(Stored data)
..........

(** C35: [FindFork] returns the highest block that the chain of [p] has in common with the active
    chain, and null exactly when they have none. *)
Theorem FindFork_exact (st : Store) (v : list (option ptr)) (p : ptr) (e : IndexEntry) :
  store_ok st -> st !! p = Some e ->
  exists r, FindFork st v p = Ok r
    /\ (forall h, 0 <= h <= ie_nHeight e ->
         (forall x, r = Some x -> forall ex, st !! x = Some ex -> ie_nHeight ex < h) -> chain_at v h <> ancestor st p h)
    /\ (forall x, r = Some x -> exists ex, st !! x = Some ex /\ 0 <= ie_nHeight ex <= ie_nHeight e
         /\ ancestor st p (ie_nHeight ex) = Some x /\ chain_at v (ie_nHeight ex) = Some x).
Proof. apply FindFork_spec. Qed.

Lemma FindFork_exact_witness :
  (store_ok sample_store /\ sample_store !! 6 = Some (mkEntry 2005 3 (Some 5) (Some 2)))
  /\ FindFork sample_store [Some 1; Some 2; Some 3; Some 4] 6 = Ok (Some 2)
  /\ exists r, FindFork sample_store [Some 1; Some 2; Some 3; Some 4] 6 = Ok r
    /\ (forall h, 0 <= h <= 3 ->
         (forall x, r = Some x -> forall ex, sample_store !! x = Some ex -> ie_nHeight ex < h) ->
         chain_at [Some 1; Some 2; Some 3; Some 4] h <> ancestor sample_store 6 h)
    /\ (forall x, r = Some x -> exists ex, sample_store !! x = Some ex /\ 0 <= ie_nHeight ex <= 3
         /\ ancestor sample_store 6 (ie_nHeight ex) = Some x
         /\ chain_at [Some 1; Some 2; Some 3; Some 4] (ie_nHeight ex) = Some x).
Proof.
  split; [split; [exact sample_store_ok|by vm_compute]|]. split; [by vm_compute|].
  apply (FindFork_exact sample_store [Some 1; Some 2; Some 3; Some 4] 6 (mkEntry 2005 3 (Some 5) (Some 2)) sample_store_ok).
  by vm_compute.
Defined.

..........

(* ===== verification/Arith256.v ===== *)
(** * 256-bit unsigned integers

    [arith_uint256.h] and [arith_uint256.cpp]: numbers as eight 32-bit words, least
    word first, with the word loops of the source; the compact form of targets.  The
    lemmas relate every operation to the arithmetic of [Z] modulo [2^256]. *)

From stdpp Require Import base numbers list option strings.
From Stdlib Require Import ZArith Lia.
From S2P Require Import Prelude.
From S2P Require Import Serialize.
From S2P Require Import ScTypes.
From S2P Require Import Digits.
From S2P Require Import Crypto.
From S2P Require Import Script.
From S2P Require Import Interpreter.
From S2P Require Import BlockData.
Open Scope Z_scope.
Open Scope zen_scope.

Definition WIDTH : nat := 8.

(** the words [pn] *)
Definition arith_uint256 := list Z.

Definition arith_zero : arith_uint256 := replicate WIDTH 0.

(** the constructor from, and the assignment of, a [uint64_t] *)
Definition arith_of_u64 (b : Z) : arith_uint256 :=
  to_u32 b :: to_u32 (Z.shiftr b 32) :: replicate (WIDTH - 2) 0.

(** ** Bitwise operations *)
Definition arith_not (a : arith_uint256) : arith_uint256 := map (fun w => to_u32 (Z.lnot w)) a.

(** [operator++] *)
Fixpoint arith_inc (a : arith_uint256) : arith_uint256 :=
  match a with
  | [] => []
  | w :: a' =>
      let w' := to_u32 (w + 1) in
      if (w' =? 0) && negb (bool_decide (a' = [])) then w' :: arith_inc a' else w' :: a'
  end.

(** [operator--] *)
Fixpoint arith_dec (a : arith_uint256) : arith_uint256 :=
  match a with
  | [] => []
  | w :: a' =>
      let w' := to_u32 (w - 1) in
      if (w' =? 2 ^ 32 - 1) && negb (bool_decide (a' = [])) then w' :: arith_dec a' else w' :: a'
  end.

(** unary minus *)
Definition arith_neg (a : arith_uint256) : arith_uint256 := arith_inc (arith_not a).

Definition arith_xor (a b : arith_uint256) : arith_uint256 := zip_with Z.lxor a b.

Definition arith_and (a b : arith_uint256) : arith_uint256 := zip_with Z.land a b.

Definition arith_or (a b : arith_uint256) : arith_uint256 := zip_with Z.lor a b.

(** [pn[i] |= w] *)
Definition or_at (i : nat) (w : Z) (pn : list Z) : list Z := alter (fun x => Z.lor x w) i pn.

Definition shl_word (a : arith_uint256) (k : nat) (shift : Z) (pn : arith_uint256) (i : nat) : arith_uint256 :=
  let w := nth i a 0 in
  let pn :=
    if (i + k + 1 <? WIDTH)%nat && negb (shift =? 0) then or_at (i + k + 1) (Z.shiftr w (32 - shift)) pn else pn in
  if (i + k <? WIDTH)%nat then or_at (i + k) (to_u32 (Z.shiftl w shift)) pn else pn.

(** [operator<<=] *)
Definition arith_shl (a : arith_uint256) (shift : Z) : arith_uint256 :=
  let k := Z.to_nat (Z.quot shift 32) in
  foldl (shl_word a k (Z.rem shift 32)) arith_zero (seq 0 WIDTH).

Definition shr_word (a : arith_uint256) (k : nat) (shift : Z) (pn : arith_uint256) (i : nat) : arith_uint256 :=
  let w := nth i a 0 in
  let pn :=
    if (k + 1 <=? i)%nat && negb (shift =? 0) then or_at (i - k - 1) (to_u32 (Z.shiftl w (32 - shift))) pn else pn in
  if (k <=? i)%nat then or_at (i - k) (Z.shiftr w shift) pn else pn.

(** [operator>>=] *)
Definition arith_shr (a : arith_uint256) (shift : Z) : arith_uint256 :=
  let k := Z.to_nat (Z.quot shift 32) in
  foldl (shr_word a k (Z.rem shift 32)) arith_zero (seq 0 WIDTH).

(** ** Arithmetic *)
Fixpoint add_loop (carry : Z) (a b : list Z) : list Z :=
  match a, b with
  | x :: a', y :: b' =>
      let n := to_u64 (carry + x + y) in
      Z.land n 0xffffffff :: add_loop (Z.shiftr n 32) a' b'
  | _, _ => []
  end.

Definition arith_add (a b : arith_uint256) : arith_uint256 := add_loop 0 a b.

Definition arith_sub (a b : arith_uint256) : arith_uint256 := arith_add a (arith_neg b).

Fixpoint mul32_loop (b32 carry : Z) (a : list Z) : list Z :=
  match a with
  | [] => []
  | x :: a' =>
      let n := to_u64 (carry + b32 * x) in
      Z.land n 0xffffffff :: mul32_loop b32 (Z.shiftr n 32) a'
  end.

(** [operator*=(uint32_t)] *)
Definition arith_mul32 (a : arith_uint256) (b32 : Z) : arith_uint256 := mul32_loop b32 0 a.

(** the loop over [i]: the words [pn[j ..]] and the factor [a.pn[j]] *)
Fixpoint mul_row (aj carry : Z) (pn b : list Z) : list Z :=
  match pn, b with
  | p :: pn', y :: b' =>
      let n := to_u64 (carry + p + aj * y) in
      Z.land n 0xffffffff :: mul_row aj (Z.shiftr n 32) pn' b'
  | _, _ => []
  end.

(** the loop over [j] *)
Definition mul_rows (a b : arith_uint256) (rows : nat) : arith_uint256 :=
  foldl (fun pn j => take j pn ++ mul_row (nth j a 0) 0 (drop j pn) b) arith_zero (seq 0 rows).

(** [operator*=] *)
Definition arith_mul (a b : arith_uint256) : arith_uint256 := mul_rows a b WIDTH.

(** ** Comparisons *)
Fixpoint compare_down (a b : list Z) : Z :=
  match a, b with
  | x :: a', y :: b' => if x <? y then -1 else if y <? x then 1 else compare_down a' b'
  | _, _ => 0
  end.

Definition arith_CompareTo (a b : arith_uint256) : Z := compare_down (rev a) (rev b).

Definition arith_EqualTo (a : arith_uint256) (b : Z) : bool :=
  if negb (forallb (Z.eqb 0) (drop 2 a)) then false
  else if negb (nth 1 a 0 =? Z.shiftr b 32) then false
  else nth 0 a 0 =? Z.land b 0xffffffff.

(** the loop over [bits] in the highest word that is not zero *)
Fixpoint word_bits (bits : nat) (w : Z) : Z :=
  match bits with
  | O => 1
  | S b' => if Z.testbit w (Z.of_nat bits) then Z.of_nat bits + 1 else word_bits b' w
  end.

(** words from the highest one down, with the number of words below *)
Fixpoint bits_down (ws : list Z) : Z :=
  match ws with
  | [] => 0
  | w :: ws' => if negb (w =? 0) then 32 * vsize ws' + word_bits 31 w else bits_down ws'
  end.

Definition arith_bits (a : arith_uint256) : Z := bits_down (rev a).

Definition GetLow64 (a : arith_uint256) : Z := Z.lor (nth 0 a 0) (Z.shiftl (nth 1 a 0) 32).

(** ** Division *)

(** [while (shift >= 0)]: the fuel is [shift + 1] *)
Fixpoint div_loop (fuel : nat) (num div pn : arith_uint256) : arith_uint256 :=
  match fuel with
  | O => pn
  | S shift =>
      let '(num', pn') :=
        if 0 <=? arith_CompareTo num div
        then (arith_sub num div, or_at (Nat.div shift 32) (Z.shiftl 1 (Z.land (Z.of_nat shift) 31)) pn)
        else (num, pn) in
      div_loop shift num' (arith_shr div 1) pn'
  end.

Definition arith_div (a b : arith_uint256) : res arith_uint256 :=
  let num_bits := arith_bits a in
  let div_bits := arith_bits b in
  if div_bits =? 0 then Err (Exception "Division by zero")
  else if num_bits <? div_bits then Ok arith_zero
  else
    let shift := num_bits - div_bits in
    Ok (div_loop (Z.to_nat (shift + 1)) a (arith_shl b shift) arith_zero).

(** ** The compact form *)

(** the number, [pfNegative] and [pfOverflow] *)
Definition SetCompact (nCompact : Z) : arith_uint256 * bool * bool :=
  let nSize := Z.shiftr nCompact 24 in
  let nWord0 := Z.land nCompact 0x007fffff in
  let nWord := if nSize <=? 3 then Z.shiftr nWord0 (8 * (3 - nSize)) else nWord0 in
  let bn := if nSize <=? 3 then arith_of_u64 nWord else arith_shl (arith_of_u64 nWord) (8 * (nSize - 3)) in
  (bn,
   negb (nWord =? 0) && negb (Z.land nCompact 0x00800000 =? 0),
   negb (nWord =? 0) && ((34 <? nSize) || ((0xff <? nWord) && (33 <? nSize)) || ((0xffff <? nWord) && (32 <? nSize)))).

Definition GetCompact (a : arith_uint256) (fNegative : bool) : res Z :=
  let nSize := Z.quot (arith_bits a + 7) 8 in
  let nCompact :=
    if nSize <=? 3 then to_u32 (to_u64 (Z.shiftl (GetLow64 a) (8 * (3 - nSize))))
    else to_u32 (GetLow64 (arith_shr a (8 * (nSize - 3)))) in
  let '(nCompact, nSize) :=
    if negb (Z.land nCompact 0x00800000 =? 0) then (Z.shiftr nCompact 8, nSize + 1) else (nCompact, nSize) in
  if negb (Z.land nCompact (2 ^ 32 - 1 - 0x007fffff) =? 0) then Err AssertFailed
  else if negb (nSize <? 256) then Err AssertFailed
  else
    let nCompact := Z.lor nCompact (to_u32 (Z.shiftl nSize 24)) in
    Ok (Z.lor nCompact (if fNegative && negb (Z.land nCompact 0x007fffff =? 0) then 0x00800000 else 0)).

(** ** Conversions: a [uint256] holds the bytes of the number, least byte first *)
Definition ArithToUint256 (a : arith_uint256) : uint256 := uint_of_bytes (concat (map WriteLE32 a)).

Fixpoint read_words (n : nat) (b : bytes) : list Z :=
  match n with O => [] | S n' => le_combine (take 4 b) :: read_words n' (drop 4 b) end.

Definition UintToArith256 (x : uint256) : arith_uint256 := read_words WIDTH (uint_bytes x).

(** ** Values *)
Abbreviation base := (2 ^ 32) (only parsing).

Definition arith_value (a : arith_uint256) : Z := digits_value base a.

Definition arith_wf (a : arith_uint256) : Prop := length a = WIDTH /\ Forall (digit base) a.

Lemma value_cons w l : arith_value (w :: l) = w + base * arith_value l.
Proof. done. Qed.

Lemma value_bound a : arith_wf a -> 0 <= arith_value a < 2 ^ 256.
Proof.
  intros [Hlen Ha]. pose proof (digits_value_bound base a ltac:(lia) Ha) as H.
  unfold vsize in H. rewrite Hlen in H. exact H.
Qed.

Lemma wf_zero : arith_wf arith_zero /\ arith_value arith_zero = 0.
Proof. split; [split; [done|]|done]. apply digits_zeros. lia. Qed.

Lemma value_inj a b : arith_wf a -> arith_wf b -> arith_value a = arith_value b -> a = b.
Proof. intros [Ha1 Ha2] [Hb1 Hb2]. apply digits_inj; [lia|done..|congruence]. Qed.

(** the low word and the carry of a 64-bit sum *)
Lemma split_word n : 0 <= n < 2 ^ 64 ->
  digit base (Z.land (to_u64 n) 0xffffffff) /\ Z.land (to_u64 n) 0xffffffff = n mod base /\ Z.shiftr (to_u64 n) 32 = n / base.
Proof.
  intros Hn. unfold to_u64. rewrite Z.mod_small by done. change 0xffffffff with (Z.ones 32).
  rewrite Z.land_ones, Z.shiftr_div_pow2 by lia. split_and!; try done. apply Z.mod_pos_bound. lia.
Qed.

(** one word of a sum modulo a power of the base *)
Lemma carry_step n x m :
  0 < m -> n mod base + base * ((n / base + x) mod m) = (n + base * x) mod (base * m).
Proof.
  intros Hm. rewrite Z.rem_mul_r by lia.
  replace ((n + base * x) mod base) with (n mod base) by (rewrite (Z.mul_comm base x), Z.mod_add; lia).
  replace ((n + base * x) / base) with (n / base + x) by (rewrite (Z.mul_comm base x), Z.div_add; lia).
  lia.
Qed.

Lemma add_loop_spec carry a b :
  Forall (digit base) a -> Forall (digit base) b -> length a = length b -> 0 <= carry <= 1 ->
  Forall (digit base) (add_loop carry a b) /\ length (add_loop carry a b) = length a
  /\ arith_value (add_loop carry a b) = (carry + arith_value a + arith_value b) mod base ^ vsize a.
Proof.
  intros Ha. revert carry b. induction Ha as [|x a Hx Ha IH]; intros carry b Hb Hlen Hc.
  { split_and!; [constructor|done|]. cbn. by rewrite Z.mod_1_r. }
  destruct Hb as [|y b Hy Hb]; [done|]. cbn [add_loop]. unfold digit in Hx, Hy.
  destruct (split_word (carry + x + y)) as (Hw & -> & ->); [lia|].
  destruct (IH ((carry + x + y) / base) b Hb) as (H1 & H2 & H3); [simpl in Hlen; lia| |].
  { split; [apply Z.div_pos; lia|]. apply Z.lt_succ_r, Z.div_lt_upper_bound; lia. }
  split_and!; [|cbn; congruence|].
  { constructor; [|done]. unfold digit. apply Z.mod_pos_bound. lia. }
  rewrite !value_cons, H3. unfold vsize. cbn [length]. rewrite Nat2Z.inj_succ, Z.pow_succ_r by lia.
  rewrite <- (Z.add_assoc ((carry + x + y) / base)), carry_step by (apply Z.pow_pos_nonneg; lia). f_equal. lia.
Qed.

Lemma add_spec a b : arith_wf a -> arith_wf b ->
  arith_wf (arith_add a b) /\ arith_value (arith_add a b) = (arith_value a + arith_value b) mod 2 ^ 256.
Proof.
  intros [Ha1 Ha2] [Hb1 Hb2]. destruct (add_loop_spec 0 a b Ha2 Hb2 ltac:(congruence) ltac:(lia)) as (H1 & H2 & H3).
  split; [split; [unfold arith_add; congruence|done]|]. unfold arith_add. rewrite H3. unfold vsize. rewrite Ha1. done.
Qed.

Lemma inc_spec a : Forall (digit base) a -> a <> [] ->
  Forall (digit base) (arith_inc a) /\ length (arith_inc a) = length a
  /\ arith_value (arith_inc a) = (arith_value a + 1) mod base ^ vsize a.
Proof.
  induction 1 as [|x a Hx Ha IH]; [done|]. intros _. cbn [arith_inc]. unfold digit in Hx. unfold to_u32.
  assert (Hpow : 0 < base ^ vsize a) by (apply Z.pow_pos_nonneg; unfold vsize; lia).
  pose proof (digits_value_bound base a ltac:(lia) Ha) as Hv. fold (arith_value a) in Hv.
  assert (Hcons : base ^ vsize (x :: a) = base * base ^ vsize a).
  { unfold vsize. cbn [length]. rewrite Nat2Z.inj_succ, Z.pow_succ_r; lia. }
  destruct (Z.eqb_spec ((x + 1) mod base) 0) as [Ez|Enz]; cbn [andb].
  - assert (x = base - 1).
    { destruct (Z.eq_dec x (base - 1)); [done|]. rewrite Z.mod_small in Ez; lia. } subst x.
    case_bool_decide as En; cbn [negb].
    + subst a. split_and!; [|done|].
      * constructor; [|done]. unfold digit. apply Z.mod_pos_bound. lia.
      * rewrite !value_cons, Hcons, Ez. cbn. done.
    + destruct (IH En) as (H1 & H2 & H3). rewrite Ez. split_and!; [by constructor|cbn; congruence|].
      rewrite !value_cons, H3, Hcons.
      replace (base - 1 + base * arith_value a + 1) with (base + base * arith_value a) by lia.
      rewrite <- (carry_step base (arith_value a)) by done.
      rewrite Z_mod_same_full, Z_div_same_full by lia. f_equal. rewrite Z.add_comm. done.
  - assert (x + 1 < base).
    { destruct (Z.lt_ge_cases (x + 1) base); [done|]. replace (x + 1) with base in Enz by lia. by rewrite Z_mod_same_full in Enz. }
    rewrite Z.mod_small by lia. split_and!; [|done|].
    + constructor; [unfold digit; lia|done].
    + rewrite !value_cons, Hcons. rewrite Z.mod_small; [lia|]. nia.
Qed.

..........

* [Description of the task]: For the lines above, output exactly those from the line containing "Definition GetLow64 (a" through the line containing "if negb (Z.land nCompact (2", and skip the others.

* [Response for this exercise]:
Definition GetLow64 (a : arith_uint256) : Z := Z.lor (nth 0 a 0) (Z.shiftl (nth 1 a 0) 32).

(** ** Division *)

(** [while (shift >= 0)]: the fuel is [shift + 1] *)
Fixpoint div_loop (fuel : nat) (num div pn : arith_uint256) : arith_uint256 :=
  match fuel with
  | O => pn
  | S shift =>
      let '(num', pn') :=
        if 0 <=? arith_CompareTo num div
        then (arith_sub num div, or_at (Nat.div shift 32) (Z.shiftl 1 (Z.land (Z.of_nat shift) 31)) pn)
        else (num, pn) in
      div_loop shift num' (arith_shr div 1) pn'
  end.

Definition arith_div (a b : arith_uint256) : res arith_uint256 :=
  let num_bits := arith_bits a in
  let div_bits := arith_bits b in
  if div_bits =? 0 then Err (Exception "Division by zero")
  else if num_bits <? div_bits then Ok arith_zero
  else
    let shift := num_bits - div_bits in
    Ok (div_loop (Z.to_nat (shift + 1)) a (arith_shl b shift) arith_zero).

(** ** The compact form *)

(** the number, [pfNegative] and [pfOverflow] *)
Definition SetCompact (nCompact : Z) : arith_uint256 * bool * bool :=
  let nSize := Z.shiftr nCompact 24 in
  let nWord0 := Z.land nCompact 0x007fffff in
  let nWord := if nSize <=? 3 then Z.shiftr nWord0 (8 * (3 - nSize)) else nWord0 in
  let bn := if nSize <=? 3 then arith_of_u64 nWord else arith_shl (arith_of_u64 nWord) (8 * (nSize - 3)) in
  (bn,
   negb (nWord =? 0) && negb (Z.land nCompact 0x00800000 =? 0),
   negb (nWord =? 0) && ((34 <? nSize) || ((0xff <? nWord) && (33 <? nSize)) || ((0xffff <? nWord) && (32 <? nSize)))).

Definition GetCompact (a : arith_uint256) (fNegative : bool) : res Z :=
  let nSize := Z.quot (arith_bits a + 7) 8 in
  let nCompact :=
    if nSize <=? 3 then to_u32 (to_u64 (Z.shiftl (GetLow64 a) (8 * (3 - nSize))))
    else to_u32 (GetLow64 (arith_shr a (8 * (nSize - 3)))) in
  let '(nCompact, nSize) :=
    if negb (Z.land nCompact 0x00800000 =? 0) then (Z.shiftr nCompact 8, nSize + 1) else (nCompact, nSize) in
  if negb (Z.land nCompact (2 ^ 32 - 1 - 0x007fffff) =? 0) then Err AssertFailed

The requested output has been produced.